Guba ne répondit pas. Il fit cingler son fouet et les trois petits chevaux reprirent leur course avec une ardeur nouvelle dans la pousta de plus en plus délaissée.

Peu à peu, les tanyas devenaient plus rares, on ne voyait presque plus de traces de la main humaine. La voiture traversa d’abord une longue oseraie, puis un pâturage infini ravagé par les eaux. Un moment ils en eurent les pieds mouillés.

— Est-ce que vous avez peur ? demanda Guba.

— Nous avons un bon cocher ! répondit Franczi en riant.

Au-dessus des marécages pendait une vapeur lourde. Certains endroits étaient couverts de lys aquatiques. Les joncs reparaissaient. Dans leurs tiges passait un léger murmure.
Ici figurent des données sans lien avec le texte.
(* ===== verification/ResolveFacts.v ===== *)
(** * What [dlsym], [cuGetProcAddress] and the lookups of the library find

    On top of [CudaFacts]: the answers of the exported [dlsym], the pointers
    that the hooks forward to, and what no sequence of calls can change. *)
From S2P Require Import Prelude RustStr Config Reentry Graph Layout Window Hook CudaAbi CudaProc DriverHooks CudartHooks CudaCalls CudaFacts.

(** The wrappers that [build.rs] generates do not take the names of the
    runtime hooks. *)
Class GeneratedLaws (P : Process) : Prop := {
  generated_not_cudart s : lookup_generated_driver_wrapper s <> NULL -> match_bytes s cudart_symbols = None
}.

Create HintDb keeps.

(** ** Invariants of computations *)

Section Keeps.
Context {P : Process}.

(** Started where [I] holds, [m] ends where [I] holds with a result in [Q]. *)
Definition keeps (I : World -> Prop) {A} (m : M A) (Q : A -> Prop) : Prop :=
  forall w, I w -> I (m w).2 /\ Q (m w).1.

Definition any {A} (a : A) : Prop := True.

Context (I : World -> Prop).

Lemma keeps_ret {A} (a : A) (Q : A -> Prop) : Q a -> keeps I (mret a) Q.
Proof. by intros Ha w Hw. Qed.

Lemma keeps_bind {A B} (m : M A) (k : A -> M B) Q R :
  keeps I m Q -> (forall a, Q a -> keeps I (k a) R) -> keeps I (m ≫= k) R.
Proof.
  intros Hm Hk w Hw. unfold mbind, M_bind. destruct (Hm w Hw) as [H1 H2].
  destruct (m w) as [a w1]. by apply Hk.
Qed.

Lemma keeps_bind_any {A B} (m : M A) (k : A -> M B) R :
  keeps I m any -> (forall a, keeps I (k a) R) -> keeps I (m ≫= k) R.
Proof. intros Hm Hk. by apply (keeps_bind m k any); [|intros a _]. Qed.

Lemma keeps_weaken {A} (m : M A) (Q R : A -> Prop) : keeps I m Q -> (forall a, Q a -> R a) -> keeps I m R.
Proof. intros Hm HQ w Hw. destruct (Hm w Hw). auto. Qed.

Lemma keeps_gets {A} (f : World -> A) (Q : A -> Prop) : (forall w, I w -> Q (f w)) -> keeps I (gets f) Q.
Proof. intros Hf w Hw. split; [done|]. by apply Hf. Qed.

Lemma keeps_modify (f : World -> World) : (forall w, I w -> I (f w)) -> keeps I (modify f) any.
Proof. intros Hf w Hw. split; [by apply Hf|done]. Qed.

Lemma keeps_get_any {A} (f : World -> A) : keeps I (gets f) any.
Proof. by apply keeps_gets. Qed.

Lemma keeps_ret_any {A} (a : A) : keeps I (mret a) any.
Proof. by apply keeps_ret. Qed.

End Keeps.

#[export] Hint Resolve keeps_ret_any keeps_get_any : keeps.

Ltac keeps_tac :=
  repeat (first
    [ progress auto with keeps
    | match goal with
      | |- keeps _ (_ ≫= _) _ => apply keeps_bind_any; [|intros]
      | |- keeps _ (match ?x with _ => _ end) _ => destruct x
      | |- keeps _ (if ?x then _ else _) _ => destruct x
      end ]).

(** ** What a lookup finds and leaves *)

Section Lookup.
Context {P : Process}.

(** The libc [dlsym] that the library calls. *)
Definition linker_real (w : World) : option Z :=
  match cells w !! "REAL_DLSYM" with
  | Some v => v
  | None =>
    let ptr := ld_dlvsym (linker w) RTLD_NEXT "dlsym" "GLIBC_2.2.5" in
    if ptr =? NULL then None else Some ptr
  end.

Definition non_null (p : Z) : option Z := if p =? NULL then None else Some p.

(** The symbol in the libraries after this one, and in the library of the
    handle the application used last. *)
Definition next_lookup (w : World) (s : option string) : option Z :=
  real ← linker_real w; non_null (ld_dlsym (linker w) real RTLD_NEXT s).

Definition handle_lookup (w : World) (s : option string) : option Z :=
  if driver_handle w =? NULL then None
  else real ← linker_real w; non_null (ld_dlsym (linker w) real (driver_handle w) s).

Definition driver_lookup (w : World) (s : option string) : option Z :=
  match handle_lookup w s with Some p => Some p | None => next_lookup w s end.

(** What looking symbols up leaves: statics of [C], and that of [real_dlsym],
    get answers of the linker. *)
Record lookup_step (C : string -> Prop) (w w' : World) : Prop := {
  ls_handle : driver_handle w' = driver_handle w;
  ls_linker : linker w' = linker w;
  ls_cells : cells w ⊆ cells w';
  ls_real : linker_real w' = linker_real w;
  ls_frame c : ~ C c -> c <> "REAL_DLSYM" -> cells w' !! c = cells w !! c;
  ls_new c v : cells w' !! c = Some v ->
    cells w !! c = Some v \/ c = "REAL_DLSYM" \/ exists s, v = driver_lookup w s \/ v = next_lookup w s
}.

Lemma lookup_step_next C w w' s : lookup_step C w w' -> next_lookup w' s = next_lookup w s.
Proof. intros L. unfold next_lookup. by rewrite (ls_real _ _ _ L), (ls_linker _ _ _ L). Qed.

Lemma lookup_step_driver C w w' s : lookup_step C w w' -> driver_lookup w' s = driver_lookup w s.
Proof.
  intros L. unfold driver_lookup, handle_lookup. rewrite (lookup_step_next C w w' s L).
  by rewrite (ls_real _ _ _ L), (ls_linker _ _ _ L), (ls_handle _ _ _ L).
Qed.

#[export] Instance lookup_step_refl C : Reflexive (lookup_step C).
Proof. intros w. split; auto. Qed.

#[export] Instance lookup_step_trans C : Transitive (lookup_step C).
Proof.
  intros w1 w2 w3 L1 L2. split.
  - by rewrite (ls_handle _ _ _ L2), (ls_handle _ _ _ L1).
  - by rewrite (ls_linker _ _ _ L2), (ls_linker _ _ _ L1).
  - etransitivity; [apply (ls_cells _ _ _ L1)|apply (ls_cells _ _ _ L2)].
  - by rewrite (ls_real _ _ _ L2), (ls_real _ _ _ L1).
  - intros c H1 H2. rewrite (ls_frame _ _ _ L2) by done. by apply (ls_frame _ _ _ L1).
  - intros c v [E|[->|(s & E)]]%(ls_new _ _ _ L2).
    + by apply (ls_new _ _ _ L1).
    + by right; left.
    + right; right. exists s. by rewrite <- (lookup_step_driver _ _ _ s L1), <- (lookup_step_next _ _ _ s L1).
Qed.

(** Only the thread, the clock, the output or the memory differ. *)
Lemma lookup_step_same C w w' :
  driver_handle w' = driver_handle w -> linker w' = linker w -> cells w' = cells w -> lookup_step C w w'.
Proof.
  intros H1 H2 H3. split; [done|done|by rewrite H3| |by rewrite H3|].
  - unfold linker_real. by rewrite H2, H3.
  - rewrite H3. auto.
Qed.

Lemma lookup_step_weaken (C D : string -> Prop) w w' :
  (forall c, C c -> D c) -> lookup_step C w w' -> lookup_step D w w'.
Proof. intros H L. destruct L. split; auto. Qed.

(** A computation that looks up symbols, with its answer. *)
Definition no_cell (c : string) : Prop := False.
Des oiseaux de toutes dimensions s’envolaient à l’approche de la charrette. Plus loin, ils rencontrèrent des faucheurs. Ceux-ci s’arrêtèrent pour les voir passer. De loin, on entendait les clochettes de quelque troupeau. Puis, tout bruit cessa.

Ayant fait un détour, ils furent soudain frappés de voir le ciel reflété dans la surface polie d’un « lac de soude ». Sur la rive opposée, une longue digue coupait d’une dure ligne blanche la monotonie du bleu transparent.

— Nous sommes arrivés ! dit enfin Guba.

Il descendit le premier. Puis on détela les chevaux, et on se prépara au travail. Les trois jeunes filles relevèrent leurs jupes, montrant leurs mollets nus. Le gars retroussa les manches de sa chemise jusqu’aux épaules, sa gatya jusqu’aux hanches. À demi nu, avec ses larges épaules, ses bras musculeux, il ressemblait, au milieu de ces jeunes filles, à un dieu mythologique descendu de l’Olympe pour conquérir des cœurs de femme.

Ils travaillent sans s’arrêter, mais ils songent à autre chose, respirant le parfum d’amour qui se dégage du foin desséché.

À midi, la température devient excessive. Le soleil commence à se faire brûlant. Un moulin à vent qu’on apercevait à peine se rapproche soudain par l’effet du mirage et semble construit dans l’air ; un troupeau de hœufs paît alentour. On ne perçoit en ce moment pas le plus léger bruit. Julcsa Manga et Mari Csicso sont allées s’abriter de la chaleur derrière la charrette. Mais Franczi continue à se faire griller aux côtés de Guba.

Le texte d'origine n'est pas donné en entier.